Friday, September 09, 2005

New disorders discovered...

...among some editorial staff of a monthly magazine.

Shermanized language disorder
This language disorder is characterized by:

  • Massive borrowings from three different languages (English, Filipino and Iluko), the structure of which varies depending on the speaker’s location (When in Nueva Vizcaya or any Iluko-speaking place, the structure is Iluko; when elsewhere, the structure is either Filipino or English)
  • Wrong word usage
    Example:
    Shermanized language: Sus, sinisintir mo naman ako!
    Correct form: Sus, iniistir mo naman ako!
    (Now, where has sinisintir come from? Answer: From the Iluko word 'sintir' which means ‘to condone.’)
  • Sentences usually interspersed with damn and yeah pronounced in 10,000 different ways
  • Accent of indeterminable origin
  • Adoption of British accent just to annoy people
  • Tendency to use words with double entendre and sexual insinuation (and insist that these insinuations are unintentional)
    Example
    Question asked to a doctor’s receptionist: Ano po nilalaro ni Doc?
    Intended meaning: Ano po ang sport ni Doc?

Patsy syndrome
People with this disorder exhibit:

  • Disorganized language and thought (You ask them something and they give an out-of-this-world answer)
    Example
    Question: Patsy, ano’ng food mo?
    Patsy: Oo.
  • Insatiable thirst for “Kodak” moments (They would smile or pose automatically at the sight of a camera, even if they are not the subject)
  • Uncommon passion for “art” films
  • Don't know what they really mean

Example:

Patsy: "Naintindihan ko pero hindi ko naintindihan." "Gusto ko siya pero hindi ko talaga siya gusto." (Ano ba talaga ate?)

Patsy syndrome patients also:

  • Have a taste for weird food (e.g., dairy cream, pinapapak;)
  • Manifest signs of perversion
  • Have the tendency to put blame on other people and show no remorse for it
  • Have their own brand of logic
    Example
    If Mini Stop is MS and Country Style is CS, ergo, Goldie’s is GS.

Following that line of logic, Tricky’s then is… TS. (Patsy, am I right?)

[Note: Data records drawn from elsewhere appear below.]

(** PUT, variant A: the comment as a document of its own. *)
Definition PUT (request : Request) (idMovie idComment : string)
    : M Response :=
  try_catch
    (if String.eqb idMovie "" || String.eqb idComment "" then
       ret (NextResponse_json
              (mkBody 400 (Some "Movie ID and Comment ID are required")
                 None None) None)
     else if negb (isValid idMovie) || negb (isValid idComment) then
       ret (NextResponse_json
              (mkBody 400 (Some "Invalid ID format") None None) None)
     else
       body <- request_json request ;;
       if negb (truthy body)
          || (negb (truthy (prop body "text"))
              && negb (truthy (prop body "user"))) then
         ret (NextResponse_json
                (mkBody 400
                   (Some "Request body must contain at least text or user field")
                   None None) None)
       else
         await_clientPromise ;;;
         result <- updateOne Comments (comment_of_movie idComment idMovie)
                     (SetFields body) ;;
         if (matchedCount result =? 0)%Z then
           ret (NextResponse_json
                  (mkBody 404 (Some "Movie or comment not found") None None)
                  None)
         else
           ret (NextResponse_json
                  (mkBody 200 (Some "Comment updated successfully") None
                     (Some (obj [("modified",
                                  VBool (0 <? modifiedCount result)%Z);
                                 ("idMovie", VStr idMovie);
                                 ("idComment", VStr idComment)]))) None))
    (internal_error "Internal server error" None).

End CommentRoute.

(** src/unnamed/part_002, the other variant of the same route: the
    transport status follows the status of the body; PUT is variant B, on
    the comment embedded in its movie. *)
Module CommentRouteT.

Definition GET (idMovie idComment : string) : M Response :=
  try_catch
    (await_clientPromise ;;;
     if negb (isValid idMovie) then
       ret (NextResponse_json
              (mkBody 400 (Some "Invalid movie ID")
                 (Some "Movie ID format is incorrect") None) (Some 400%Z))
     else if negb (isValid idComment) then
       ret (NextResponse_json
              (mkBody 400 (Some "Invalid comment ID")
                 (Some "Comment ID format is incorrect") None) (Some 400%Z))
     else
       movie <- findOne Movies (by_id idMovie) ;;
       match movie with
       | None =>
           ret (NextResponse_json
                  (mkBody 404 (Some "Movie not found")
                     (Some "No movie found with the given ID") None)
                  (Some 404%Z))
       | Some _ =>
           comment <- findOne Comments (comment_of_movie idComment idMovie) ;;
           match comment with
           | None =>
               ret (NextResponse_json
                      (mkBody 404 (Some "Comment not found")
                         (Some "No comment found with the given ID for this movie")
                         None) (Some 404%Z))
           | Some comment =>
               ret (NextResponse_json
                      (mkBody 200 None None
                         (Some (obj [("comment", VObj comment)]))) None)
           end
       end)
    (internal_error "Internal Server Error" (Some 500%Z)).

Definition POST (request : Request) (idMovie idComment : string)
    : M Response :=
  try_catch
    (if String.eqb idMovie "" || String.eqb idComment "" then
       ret (NextResponse_json
              (mkBody 400 (Some "Movie ID and Comment ID are required")
                 None None) (Some 400%Z))
     else if negb (isValid idMovie) || negb (isValid idComment) then
       ret (NextResponse_json
              (mkBody 400 (Some "Invalid ID format") None None) (Some 400%Z))
     else
       body <- request_json request ;;
       if negb (truthy body)
          || (negb (truthy (prop body "text"))
              && negb (truthy (prop body "user"))) then
         ret (NextResponse_json
                (mkBody 400
                   (Some "Request body must contain at least text or user field")
                   None None) (Some 400%Z))
       else
         await_clientPromise ;;;
         result <- updateOne Comments (comment_of_movie idComment idMovie)
                     (SetFields body) ;;
         if (matchedCount result =? 0)%Z then
           ret (NextResponse_json
                  (mkBody 404 (Some "Movie or comment not found") None None)
                  (Some 404%Z))
         else
           ret (NextResponse_json
                  (mkBody 200 (Some "Comment updated successfully") None
                     (Some (obj [("modified",
                                  VBool (0 <? modifiedCount result)%Z);
                                 ("idMovie", VStr idMovie);
                                 ("idComment", VStr idComment)]))) None))
    (internal_error "Internal server error" (Some 500%Z)).

Definition DELETE (idMovie idComment : string) : M Response :=
  try_catch
    (await_clientPromise ;;;
     if negb (isValid idMovie) then
       ret (NextResponse_json
              (mkBody 400 (Some "Invalid movie ID")
                 (Some "Movie ID format is incorrect") None) (Some 400%Z))
     else if negb (isValid idComment) then
       ret (NextResponse_json
              (mkBody 400 (Some "Invalid comment ID")
                 (Some "Comment ID format is incorrect") None) (Some 400%Z))
     else
       movie <- findOne Movies (by_id idMovie) ;;
       match movie with
       | None =>
           ret (NextResponse_json
                  (mkBody 404 (Some "Movie not found")
                     (Some "No movie found with the given ID") None)
                  (Some 404%Z))
       | Some _ =>
           result <- deleteOne Comments (comment_of_movie idComment idMovie) ;;
           if (deletedCount result =? 0)%Z then
             ret (NextResponse_json
                    (mkBody 404 (Some "Comment not found")
                       (Some "No comment found with the given ID for this movie")
                       None) (Some 404%Z))
           else
             ret (NextResponse_json
                    (mkBody 200 (Some "Comment deleted successfully")
                       None None) None)
       end)
    (internal_error "Internal Server Error" (Some 500%Z)).

(** The query and the update of PUT, variant B. *)
Definition embedded_comment (idMovie idComment : string) : query :=
  [(Field "_id", new_ObjectId idMovie);
   (ArrayField "comments" "_id", new_ObjectId idComment)].

Definition set_text (text date : value) : update :=
  SetPositional "comments"
    (list_to_map [("text", text); ("updatedAt", date)]).

(** PUT, variant B: the comment as an element of its movie's [comments]
    array. *)
Definition PUT (request : Request) (idMovie idComment : string)
    : M Response :=
  try_catch
    (await_clientPromise ;;;
     body <- request_json request ;;
     if negb (isValid idMovie) then
       ret (NextResponse_json
              (mkBody 400 (Some "Invalid movie ID")
                 (Some "Movie ID format is incorrect") None) (Some 400%Z))
     else if negb (isValid idComment) then
       ret (NextResponse_json
              (mkBody 400 (Some "Invalid comment ID")
                 (Some "Comment ID format is incorrect") None) (Some 400%Z))
     else
       text <- lift (get_prop body "text") ;;
       if negb (truthy text) || negb (is_string text) then
         ret (NextResponse_json
                (mkBody 400 (Some "Invalid input")
                   (Some "Comment text is required and must be a string")
                   None) (Some 400%Z))
       else
         date <- new_Date ;;
         result <- updateOne Movies (embedded_comment idMovie idComment)
                     (set_text text date) ;;
         if (matchedCount result =? 0)%Z then
           ret (NextResponse_json
                  (mkBody 404 (Some "Movie or comment not found")
                     (Some "No matching movie or comment with the given IDs")
                     None) (Some 404%Z))
         else
           ret (NextResponse_json
                  (mkBody 200 (Some "Comment updated successfully")
                     None None) None))
    (internal_error "Internal Server Error" (Some 500%Z)).

End CommentRouteT.

(** ** All handlers of the repository *)

(** One constructor per exported handler, with the path parameters and the
    request it reads. *)
Inductive handler :=
| Theaters_GET
| Movies_GET
| Movies_POST
| Movies_PUT
| Movies_DELETE
| Theater_GET (idTheater : string)
| TheaterT_GET (idTheater : string)
| Comments_GET (idMovie : string)
| Comment_GET (idMovie idComment : string)
| Comment_POST (request : Request) (idMovie idComment : string)
| Comment_DELETE (idMovie idComment : string)
| Comment_PUT (request : Request) (idMovie idComment : string)
| CommentT_GET (idMovie idComment : string)
| CommentT_POST (request : Request) (idMovie idComment : string)
| CommentT_DELETE (idMovie idComment : string)
| CommentT_PUT (request : Request) (idMovie idComment : string).

Definition run_handler (h : handler) : M Response :=
  match h with
  | Theaters_GET => TheatersRoute.GET
  | Movies_GET => MoviesRoute.GET
  | Movies_POST => MoviesRoute.POST
  | Movies_PUT => MoviesRoute.PUT
  | Movies_DELETE => MoviesRoute.DELETE
  | Theater_GET id => TheaterRoute.GET id
  | TheaterT_GET id => TheaterRouteT.GET id
  | Comments_GET idMovie => CommentsRoute.GET idMovie
  | Comment_GET idMovie idComment => CommentRoute.GET idMovie idComment
  | Comment_POST request idMovie idComment =>
      CommentRoute.POST request idMovie idComment
  | Comment_DELETE idMovie idComment => CommentRoute.DELETE idMovie idComment
  | Comment_PUT request idMovie idComment =>
      CommentRoute.PUT request idMovie idComment
  | CommentT_GET idMovie idComment => CommentRouteT.GET idMovie idComment
  | CommentT_POST request idMovie idComment =>
      CommentRouteT.POST request idMovie idComment
  | CommentT_DELETE idMovie idComment =>
      CommentRouteT.DELETE idMovie idComment
  | CommentT_PUT request idMovie idComment =>
      CommentRouteT.PUT request idMovie idComment
  end.

(** The handler answers 400 and leaves the world as it found it: the store
    is unchanged and no store call is added to [calls]. *)
Definition rejects_400 (h : M Response) (w : World) : Prop :=
  exists r, h w = (Ok r, w) /\ status (body r) = 400%Z.

(** The handler answers 500 and leaves the world as it found it. *)
Definition fails_500 (h : M Response) (w : World) : Prop :=
  exists r, h w = (Ok r, w) /\ status (body r) = 500%Z.

(** No document of the list satisfies the query. *)
Definition no_match (q : query) (docs : list document) : Prop :=
  Forall (fun d => matches q d = false) docs.

(** The status in the body of the response a run produced. *)
Definition status_of (run : outcome Response * World) : option Z :=
  match run with
  | (Ok r, _) => Some (status (body r))
  | (Throw _, _) => None
  end.

Definition body_of (run : outcome Response * World) : option Body :=
  match run with
  | (Ok r, _) => Some (body r)
  | (Throw _, _) => None
  end.

(** ** Tables over the handlers *)

(** The handlers of the two files that give their error responses an
    [init] with the status. *)
Definition transport_follows (h : handler) : bool :=
  match h with
  | TheaterT_GET _
  | CommentT_GET _ _
  | CommentT_POST _ _ _
  | CommentT_DELETE _ _
  | CommentT_PUT _ _ _ => true
  | _ => false
  end.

  • Are a hopeless joker (would even create original jokes normal people would not consider remotely funny)
    Examples:

*Babala! (Asawa ni Babalu)

*Ano'ng sinabi ng panda sa photographer? (Sagot: Wag black and white ha, ‘di ako makikita.)


Chie-chie affliction
People with this mental-linguistic disorder tend to:

  • Speak in loud voice, but think they are just whispering
  • Get over-excited easily
  • Have a speech rate of 500 words per minute
  • Ignore punctuations such as comma and periods
  • Require at least 300 words to say what a normal person can say in 20 words or less
  • Exhibit “feeling-close syndrome”
  • Insist on pronouncing the /o/ in names (e.g. Jayson) and honorific words (e.g., doctor) “correctly,” meaning, the American English way even when her sentence is purely Filipino
  • Have “motherly instinct” over other people – always
  • Have broken trail of thought
  • Have unidentifiable intonation

Elaine condition
People with this problem tend to:

  • Say “Hay naku” and “wala na akong sinabi”
  • Have unconquerable fear of feathered animals
  • Be violent: (50 hampas per day)
  • Find it hard to pronounce "myths"


Warning

These conditions are highly contagious. Refrain from hanging out with people who have any of these diseases.


Treatment

These diseases are treatable but not curable. They may recur at least three times a day and the chances of relapse are especially high when people afflicted with these conditions hang out together. Best treatments available are: a good night’s sleep and food either from Tricky’s, Mini-stop, Goldie’s or Country Style.